Increíblemente cotidiana es la lluvia
cuando solo viene a ser un evento climático.
Cuando, con fríos cálculos el experto
interpreta en la pantalla del ordenador
la dirección de los vientos, de las nubes,
las presiones atmosféricas,
y elabora una predicción de lluvia.
Trivial y cotidiana es la lluvia
cuando se le mira simplemente caer
por consecuencia de la condensación
del vapor de agua, y obliga
a las hacendosas mujeres
a recoger la ropa que ya seca,
cuelga de los tendederos.
Cuando el transeúnte descuidado,
busca una techumbre
o una marquesina en su afán de no quedar
hecho una sopa.
Qué simple es la lluvia cuando toda su tarea
se concreta en dejar esas molestas charcas
que todos procuran evitar,
mientras corren en busca de refugio,
o tratando de alcanzar
el transporte urbano que tardó
en pasar a recoger su pasaje.
Cotidiana e insípida es la lluvia
que solo chorrea de los tejados
cayendo hasta el piso o el prado
por desagües y canaletas herrumbrosas,
viejos cauces que derraman
de sus bocas la lluvia acumulada
que pertinaz cae con fuerza
en esos chaparrones
que son característicos
de los meses de septiembre, año tras año.
Monótona y ramplona es la lluvia,
cuando el anciano la mira desde su mecedora
donde permanece sentado hora tras hora,
con el eterno cobertor a cuadros cubriéndole
las caderas hasta los pies dejando asomarse
tan solo las puntas de las alpargatas. ´
Qué triste es ser lluvia cuando se pierde su encanto,
cuando en lugar de ser un prodigio
digno de ser admirado con asombro,
se transforma en un evento indeseable
porque nos trastorna los planes, porque obliga
a retirarse debajo de un tejado o detrás de una ventana.
Porque es un fastidio salir a descolgar la ropa.
Porque forma charcos indeseables que terminan
de empapar a los que corren a evitarla.
Cuando se vuelve tan solo un pronóstico del clima.
Cuando, para lo único que sirve es para azolvar cañerías,
y azoteas, para zanjar las calles dejando el consabido bache.
Qué triste es que nadie se detenga a contemplar la lluvia
cuando se derrama desde las nubes,
y cuando nadie intenta desentrañar cómo hace Dios
para encerrar todo ese gigantesco peso en agua
por los aires en un colosal desplante
de ingeniería hidráulica desafiando
la lógica de la Gravedad, hasta dejarla caer
en el lugar donde a Dios le place.
Qué triste es cuando en la lluvia, no hay niños dibujando
figuras en el cristal vaporizado por efecto
del gradiente térmico entre afuera y adentro con el cristal por límite.
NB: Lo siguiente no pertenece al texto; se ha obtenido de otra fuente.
(* ===== verification/Reserve.v ===== *)
(** Weekly usage reserve: who is held
    ([src/api/internal/workersvc/usage_reserve.go], the [reserveEndedOverrides]
    and [ComputeReserveOverride] of [usage_reserve_pause.go], and the reserve
    clause of the claim statement, [ClaimRun] in
    [src/api/internal/store/runtime.sql.go]).

    The snapshot holds the verdict of every credential the owner could spend.
    The same question, does the reserve hold this run, is answered twice: in Go
    ([reserveHeld]) and, from parameters computed beforehand, inside the claim
    statement ([claimGate]).  The statement is written in SQL's three-valued
    logic; the theorem is that the two agree. *)

From S2P Require Import Prelude Result GoFloat UsageReserve.

Local Open Scope Z_scope.

Module Reserve.
Import UsageReserve.

(** * Rows *)
Definition Chat : string := "chat".
Definition Judge : string := "judge".
Definition SelfImprove : string := "self_improve".
Definition harnessCodex : string := "codex".
Definition BindModeDefault : string := "default".
Definition BindModePinned : string := "pinned".
Definition BindModeAuto : string := "auto".

(** The columns of [runs] the reserve reads. *)
Record Run := mkRun {
  r_ID : uuid; r_UserID : uuid; Kind : string; Harness : string;
  FirstStartedAt : option time;
  ExemptUntil : option time; ExemptGrantedAt : option time; ExemptCredentialID : option uuid;
  ExemptWindowReset : option time; ExemptPriorPct : option Z;
  CodexSecretID : option uuid; AnthropicSecretID : option uuid;
  OverrideMode : option string; OverrideSecretID : option uuid;
  LimitDeadSecretID : option uuid; RetryNotBefore : option time;
}.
Qué triste debe resultarle a la lluvia
-considerando que la lluvia sienta-
no ser cabalmente apreciada en su valor.
Porque la lluvia hace germinar los campos
y forma estanques, donde crecen lirios
o retozan renacuajos, y mosquitos.
Porque la lluvia forma torrentes que arrastran
lo mismo basura, que los minerales
que hacen fértiles los suelos.
Dejando tras de sí al filtrarse ese
antojadizo olor a tierra mojada.
Un delicioso estímulo al olfato, y a la vista,
el majestuoso resplandor del arcoíris.
Porque, pasada la lluvia,
toda esa bendición líquida que se inició
en vapor, y se hizo gota y caudal;
una vez que se aquieta,
forma espejos formidables
donde se reflejan, el cielo y sus luces cósmicas.
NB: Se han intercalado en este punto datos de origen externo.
Lemma wp_andThen {A B} (p : M A) (f : A → M B) (post : S → result claimErr B → Prop) s :
  wp (λ s r, match r with Ok a => wp post s (f a) | Err e => post s (Err e) end) s p →
  wp post s (andThen p f).
Proof. move=> H. eapply wp_bind; [exact: H|]. by move=> s' [a|e]. Qed.

Lemma wp_read {A} (r : req (result unit A)) (post : S → result claimErr A → Prop) s :
  okReq s _ r → (∀ a s', answers s _ r (Ok a) s' → post s' (Ok a)) → (∀ s', post s' (Err Failed)) →
  wp post s (read r).
Proof. move=> Hok Ha He. apply wp_call => // -[a|e] s' /=; [exact: Ha|move=> _; exact: He]. Qed.
End Rules.

(** * What is spent *)
Section Permitted.
Context (policy : AutoSelect.Policy) (snap : reserveSnap).

(** The default token when it is the row read last for an opening.  Every row may
    have changed since the snapshot, the default of the owner too; a row read by
    its id has that id. *)
Definition readDefault := option uuid.
Definition rows (s : readDefault) (X : Type) (r : req X) : X → readDefault → Prop :=
  match r in req X return X → readDefault → Prop with
  | GetUserSecretMetaByID id => λ a s', (∀ m, a = Ok m → m_ID m = id) ∧ s' = None
  | GetDefaultUserSecretMeta => λ a s', s' = match a with Ok m => Some (m_ID m) | Err _ => None end
  | _ => λ _ s', s' = s
  end.

(** The default token was changed after the snapshot, whose own default is not
    blocked. *)
Definition moved (s : readDefault) (id : uuid) : Prop :=
  s = Some id ∧ defaultBlocked snap = false ∧ (id = defaultID snap → id = Uuid.Nil).
(** A credential is opened only when the reserve does not block it, or as the
    default that was changed. *)
Definition spendable (s : readDefault) (id : uuid) : Prop := claudeBlocked snap id = false ∨ moved s id.
Definition opens (s : readDefault) (X : Type) (r : req X) : Prop :=
  match r with OpenByID id => spendable s id | _ => True end.
Local Abbreviation wp := (wp rows opens).

Definition permitted (id : option uuid) : Prop :=
  match id with Some i => claudeBlocked snap i = false | None => defaultBlocked snap = false end.
(** An auto choice names a token. *)
Definition named (c : secretChoice) : Prop := ∃ id, secretID c = Some id ∧ claudeBlocked snap id = false.
Definition yields {A} (P : readDefault → A → Prop) (s : readDefault) (r : result claimErr A) : Prop :=
  ∀ a, r = Ok a → P s a.
(** The credential a claim ends with: a blocked one is on the lane of the default. *)
Definition spent (s : readDefault) (id : uuid) (choice : option uuid) : Prop :=
  claudeBlocked snap id = false ∨ (moved s id ∧ choice = None).

Lemma wp_claimExclude {A} (run : Run) (f : uuid → prog req A) post s :
  (∀ e s', wp post s' (f e)) → wp post s (claimExclude run ≫= f).
Proof.
  move=> H. rewrite /claimExclude /claimExcludeFor.
  case: (LimitDeadSecretID run) => [id|]; last exact: H.
  case: (RetryNotBefore run) => [t|]; last exact: H. apply wp_call => // now s' _. exact: H.
Qed.

Lemma dropBlocked_elem (l : list AutoSelect.Candidate) c :
  c ∈ dropBlocked (Some snap) l ↔ c ∈ l ∧ claudeBlocked snap (AutoSelect.SecretID c) = false.
Proof. rewrite /dropBlocked list_elem_of_In filter_In -list_elem_of_In negb_true_iff. done. Qed.

Lemma floor_dropped l exclude id : AutoSelect.Floor (dropBlocked (Some snap) l) exclude = Some id →
  claudeBlocked snap id = false.
Proof.
  have [H _] := AutoSelect.Floor_correct exclude (dropBlocked (Some snap) l) [].
  move: H => /[swap] ->. by move=> [cd [/dropBlocked_elem [_ ?] [_ [<- _]]]].
Qed.

Lemma autoChoice_named run s : wp (yields (λ _, named)) s (autoChoice policy (Some snap) run).
Proof.
  apply wp_claimExclude => exclude s1. apply wp_andThen, wp_read => // cands s2 _. apply wp_call => // now s3 _.
  case Es: (AutoSelect.Select _ exclude policy now) => [out|//]. case Ep: (AutoSelect.Picked out).
  - move=> _ [<-]. exists (AutoSelect.OutSecretID out). split=> //.
    have [cd [/dropBlocked_elem [_ ?] [_ ->]]] := AutoSelect.Select_picks _ _ _ _ _ Es Ep. done.
  - case Ef: (AutoSelect.Floor _ exclude) => [id|]; last by case: (heldPool _ _ _).
    move=> _ [<-]. exists id. split=> //. exact: floor_dropped Ef.
Qed.

Lemma autoFloorRetry_named run failed s : wp (yields (λ _, named)) s (autoFloorRetry (Some snap) run failed).
Proof.
  apply wp_claimExclude => exclude s1. apply wp_andThen, wp_read => // rows s2 _.
  cbv zeta. set all := List.filter _ rows.
  case Ef: (AutoSelect.Floor _ exclude) => [id|]; last by case: (heldPool _ _ _).
  move=> _ [<-]. exists id. split=> //. exact: floor_dropped Ef.
Qed.

Lemma open_row m id s : spent s (m_ID m) id →
  wp (yields (λ s c, spent s (c_ID c) id)) s
    (if m_Disabled m then fail CredentialDisabled else
     tok ← call (OpenByID (m_ID m));
     match tok with
     | Ok tok => ok (mkCred (m_ID m) (m_Label m) tok)
     | Err ErrVaultLocked => fail VaultLocked
     | Err ErrNoSecret | Err ErrUndecryptable => fail (CredentialUnavailable false)
     | Err ErrOther => fail Failed
     end).
Proof.
  move=> Hm. case: (m_Disabled m) => //. apply wp_call; first by case: Hm => [?|[? _]]; [left|right].
  move=> -[tok|[]] s2 -> //=. by move=> _ [<-].
Qed.

Lemma openAnthropic_permitted id s : permitted id →
  wp (yields (λ s c, spent s (c_ID c) id)) s (openAnthropic id).
Proof.
  move=> Hp. rewrite /openAnthropic. case: id Hp => [id|] Hp; apply wp_call => // -[m|[]] s1 // Ha; apply open_row.
  - left. by rewrite (proj1 Ha m eq_refl).
  - rewrite Ha. case E: (claudeBlocked snap (m_ID m)); last by left.
    right. do 2 split=> //. split=> // Hid. move: Hp. rewrite /permitted /defaultBlocked -Hid E.
    by case_bool_decide.
Qed.

Lemma wp_park err s post : (∀ e s', post s' e) → wp post s (parkIfDefaultSlotDisabled err).
Proof.
  move=> H. rewrite /parkIfDefaultSlotDisabled.
  case: err => [?||[]||||]; try exact: H. apply: (wp_bind _ _ (λ _ _, True)); last by move=> s' [[]|e] _; exact: H.
  apply wp_andThen, wp_read => // -[] s1 _ //. by apply wp_andThen, wp_read.
Qed.

Lemma openWithAutoRetry_permitted run c s : permitted (secretID c) →
  wp (yields (λ s p, spent s (c_ID p.1) (secretID p.2))) s (openWithAutoRetry (Some snap) run c).
Proof.
  move=> Hp. apply: (wp_bind _ _ (yields (λ s cr, spent s (c_ID cr) (secretID c)))); first exact: openAnthropic_permitted.
  move=> s1 [cred|err] H; first by move=> _ [<-]; exact: (H cred eq_refl).
  apply: (wp_bind _ _ (λ _ _, True)); first by case: (parkOnEmptyDefault c) => //; exact: wp_park.
  move=> s2 [e //|] _. case: (secretID c) => [failed|//]. case: err {H} => // b. case: (autoLaneRetryable c) => //.
  apply wp_andThen, (wp_weaken _ _ (yields (λ _, named))); last exact: autoFloorRetry_named.
  move=> s3 [c'|e] // /(_ _ eq_refl) [id [E Hid]]. apply wp_andThen. rewrite E.
  apply: wp_weaken; last exact: (openAnthropic_permitted (Some id)).
  move=> s4 [cred|e] // /(_ _ eq_refl) ? _ [<-]. by rewrite /= E.
Qed.

Lemma checked c s : wp (yields (λ _ _, permitted (secretID c))) s (checkChoice (Some snap) c).
Proof.
  rewrite /checkChoice /permitted. case: (secretID c) => [id|].
  - by case E: (claudeBlocked snap id).
  - by case E: (defaultBlocked snap).
Qed.

(** The ladder up to the check opens nothing; the check decides. *)
Lemma runOverride_any run s : wp (λ _ _, True) s (runOverrideChoice policy (Some snap) run).
Proof.
  rewrite /runOverrideChoice. case: (OverrideMode run) => [m|//]. case: (_ =?s _)%go => //.
  case: (_ =?s _)%go.
  { case: (OverrideSecretID run) => [id|//]. apply wp_call => // -[row|[]] s1 _ //. by case: (m_Disabled row). }
  case: (_ =?s _)%go; last by case: (_ =?s _)%go.
  apply wp_andThen. apply: wp_weaken; last exact: autoChoice_named. by move=> s1 [].
Qed.

Lemma judge_any run s : wp (λ _ _, True) s (judgeChoice policy (Some snap) run).
Proof.
  apply wp_andThen, wp_read => // -[m id] s1 _ /=. case: (_ =?s _)%go; first by case: id.
  case: (_ =?s _)%go => //. apply: (wp_bind _ _ (yields (λ _, named))); first exact: autoChoice_named.
  by move=> s2 [c|[]].
Qed.

Lemma resolve_permitted wkr run s : wp (yields (λ _ c, permitted (secretID c))) s (resolve policy (Some snap) wkr run).
Proof.
  have Hcheck (c : secretChoice) s1 : wp (yields (λ _ c, permitted (secretID c))) s1 (_ ←! checkChoice (Some snap) c; ok c).
  { apply wp_andThen. apply: wp_weaken; last exact: checked. move=> s2 [[]|e] // H _ [<-]. exact: (H tt). }
  have Hthen (p : M secretChoice) : wp (λ _ _, True) s p →
    wp (yields (λ _ c, permitted (secretID c))) s (choice ←! p; _ ←! checkChoice (Some snap) choice; ok choice).
  { move=> H. apply wp_andThen. apply: wp_weaken H. by move=> s1 [c|e]. }
  rewrite /resolve /claimSecretID. case: (_ =?s _)%go; apply Hthen; first exact: judge_any.
  rewrite /resolveClaimSecret. case: (_ =?s _)%go; first exact: judge_any.
  apply wp_andThen. apply: wp_weaken; last exact: runOverride_any.
  move=> s1 [[c|]|e] // _. case: (_ =?s _)%go => //.
  apply: wp_weaken; last exact: autoChoice_named. by move=> s2 [].
Qed.

(** C15. Whatever the rows, the vault and the clock say, a claim under an enforced
    reserve opens only credentials the snapshot of its gate does not block, on
    every lane (pinned, default, pool, judge) and also when the first one does not
    open and the pool supplies another, with one exception: on the lane of the
    default the gate checks the default of its snapshot and the opening reads the
    default anew, so a token made the default in between is opened unchecked.
    A blocked credential that is opened is therefore the default as just read,
    differs from the snapshot's, and the claim's choice was the default. *)
Theorem spend_permitted wkr run :
  wp (yields (λ s p, spent s (c_ID p.1) (secretID p.2))) None (spend policy (Some snap) wkr run).
Proof.
  apply wp_andThen. apply: wp_weaken; last exact: resolve_permitted.
  move=> s [c|e] // H. apply openWithAutoRetry_permitted. exact: (H c).
Qed.
End Permitted.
O le da a los niños el pretexto para disfrutar
su infancia con algo más que una consola de Wii,
o un Play Station; saliendo a mojarse,
a pesar del disgusto de sus madres,
o de la amenaza de ir al médico si enferman.
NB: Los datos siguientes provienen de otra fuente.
Lemma recognised_hours c a n :
  Fields c = ["0"; a; "*"; "*"; "*"] → HasPrefix a "*/" = true →
  Atoi (TrimPrefix a "*/") = Some n → 1 <= n <= 23 → recognised c PresetEveryNHours n 0.
Proof.
  intros Hc Hp Ha Hn. rewrite /recognised /render /EveryNHoursCron /=.
  assert ((n <? 1) || (n >? 23) = false) as -> by lia. eexists. split; [done|].
  rewrite Hc Fields_hours; [lia|].
  fieldwise; [by left|by apply sameField_step; [|done|lia]|by left..].
Qed.

Lemma recognised_clock c a b dow p h m :
  Fields c = [a; b; "*"; "*"; dow] → Atoi a = Some m → Atoi b = Some h →
  validClock h m = None →
  (p, dow) ∈ [(PresetDaily, "*"); (PresetWeekdays, "1-5"); (PresetWeekly, "1")] →
  recognised c p h m.
Proof.
  intros Hc Ha Hb [Hh Hm]%validClock_None Hp.
  exists (itoa m +:+ " " +:+ itoa h +:+ " * * " +:+ dow). split.
  { assert (render p h m = PresetToCron p h m) as ->.
    { by dow_cases Hp. }
    apply PresetToCron_inl. split_and!; [lia..|]. by exists dow. }
  destruct (itoa_field h) as [??]; [lia|]. destruct (itoa_field m) as [??]; [lia|].
  change (" * * " +:+ dow) with (String " " ("* * " +:+ dow)). rewrite Hc Fields_line //.
  assert (Fields ("* * " +:+ dow) = ["*"; "*"; dow]) as -> by (by dow_cases Hp).
  fieldwise; [by apply sameField_num; [|lia]|by apply sameField_num; [|lia]|by left..].
Qed.

Lemma CronToPreset_cases c :
  CronToPreset c = custom ∨
  ∃ p h m, CronToPreset c = (p, h, m, true) ∧ recognised c p h m.
Proof.
  rewrite /CronToPreset.
  destruct (Fields c) as [|min [|hr [|dom [|mon [|dow [|]]]]]] eqn:Hc; try by left.
  destruct (_ && HasPrefix min "*/") eqn:E1.
  { rewrite !andb_true_iff !String.eqb_eq in E1. destruct E1 as [[[[-> ->] ->] ->] Hp].
    destruct (Atoi _) as [n|] eqn:Ha; [|by left].
    destruct (validMinuteInterval n) eqn:Hn; [right|by left].
    do 3 eexists. split; [done|]. by eapply recognised_minutes. }
  destruct (_ && HasPrefix hr "*/") eqn:E2.
  { rewrite !andb_true_iff !String.eqb_eq in E2. destruct E2 as [[[[-> ->] ->] ->] Hp].
    destruct (Atoi _) as [n|] eqn:Ha; [|by left].
    destruct ((n >=? 1) && (n <=? 23)) eqn:Hn; [right|by left].
    do 3 eexists. split; [done|]. eapply recognised_hours; [done..|lia]. }
  destruct (Atoi min) as [mi|] eqn:Hmi; [|by left].
  destruct (Atoi hr) as [hi|] eqn:Hhi; [|by left].
  destruct (String.eqb_spec dom "*") as [->|]; [|by left].
  destruct (String.eqb_spec mon "*") as [->|]; [|by left]. simpl.
  destruct (validClock hi mi) eqn:Hv; [by left|].
  destruct (String.eqb_spec dow "*") as [->|];
    [|destruct (String.eqb_spec dow "1-5") as [->|];
      [|destruct (String.eqb_spec dow "1") as [->|]; [|by left]]];
    right; do 3 eexists; (split; [done|]); eapply recognised_clock; try done; set_solver.
Qed.

(** A cron line a preset renders is recognised as that preset with the same
    parameters: the time-of-day presets give back hour and minute, the interval
    presets their interval. *)
Theorem preset_roundtrip p h m n c :
  (PresetToCron p h m = inl c → CronToPreset c = (p, h, m, true))
  ∧ (EveryNHoursCron n = inl c → CronToPreset c = (PresetEveryNHours, n, 0, true))
  ∧ (EveryNMinutesCron n = inl c → CronToPreset c = (PresetEveryNMinutes, n, 0, true)).
Proof.
  split_and!.
  - intros (Hh & Hm & dow & Hp & ->)%PresetToCron_inl. by apply CronToPreset_clock.
  - intros Hn. by apply (render_roundtrip PresetEveryNHours n 0).
  - intros Hn. by apply (render_roundtrip PresetEveryNMinutes n 0).
Qed.

Lemma preset_roundtrip_witness :
  CronToPreset "5 17 * * 1-5" = (PresetWeekdays, 17, 5, true)
  ∧ CronToPreset "0 */6 * * *" = (PresetEveryNHours, 6, 0, true)
  ∧ CronToPreset "*/15 * * * *" = (PresetEveryNMinutes, 15, 0, true).
Proof.
  split_and!.
  - apply (preset_roundtrip PresetWeekdays 17 5 0). vm_compute. reflexivity.
  - apply (preset_roundtrip PresetWeekdays 17 5 6). vm_compute. reflexivity.
  - apply (preset_roundtrip PresetWeekdays 17 5 15). vm_compute. reflexivity.
Defined.

(** For every cron line the recogniser either answers the custom sentinel,
    or a preset that renders to a line with the same fields up to the spelling
    of their numbers, and that line is recognised with the same answer: opening
    a schedule in the form and saving it again does not change its cadence. *)
Theorem CronToPreset_sound c :
  CronToPreset c = (PresetCustom, 0, 0, false) ∨
  ∃ p h m c', CronToPreset c = (p, h, m, true) ∧ render p h m = inl c'
    ∧ CronToPreset c' = (p, h, m, true) ∧ Forall2 sameField (Fields c) (Fields c').
Proof.
  destruct (CronToPreset_cases c) as [|(p & h & m & Hc & c' & Hr & Hf)]; [by left|right].
  exists p, h, m, c'. split_and!; [done..| |done].
  rewrite (render_roundtrip _ _ _ _ Hr). do 2 f_equal. case_match eqn:E; [|done].
  rewrite orb_true_iff !String.eqb_eq in E. symmetry. revert Hc. rewrite /CronToPreset.
  destruct E as [-> | ->]; by repeat case_match; intros; simplify_eq.
Qed.

(** A line no preset renders is recognised when only the spelling of its
    numbers differs. *)
Lemma CronToPreset_spelling :
  CronToPreset "05 +9 * * *" = (PresetDaily, 9, 5, true)
  ∧ ∀ p h m, render p h m ≠ inl "05 +9 * * *".
Proof.
  split; [vm_compute; reflexivity|]. intros p h m Hr.
  pose proof (render_roundtrip _ _ _ _ Hr) as Hc. vm_compute in Hc.
  by case_match; simplify_eq.
Qed.

End Presets.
Porque la lluvia también le rebusca las palabras
al escritor y al poeta o al simple enamorado.
Y los estanques se transforman en espejos
donde la luna esquiva se refleja formando entonces
dos cielos equidistantes e idénticos. Estáticos.
Paralelos universos que prevalecen en el recuerdo
sin límite de tiempo, para repetirse en cada tarde de lluvia.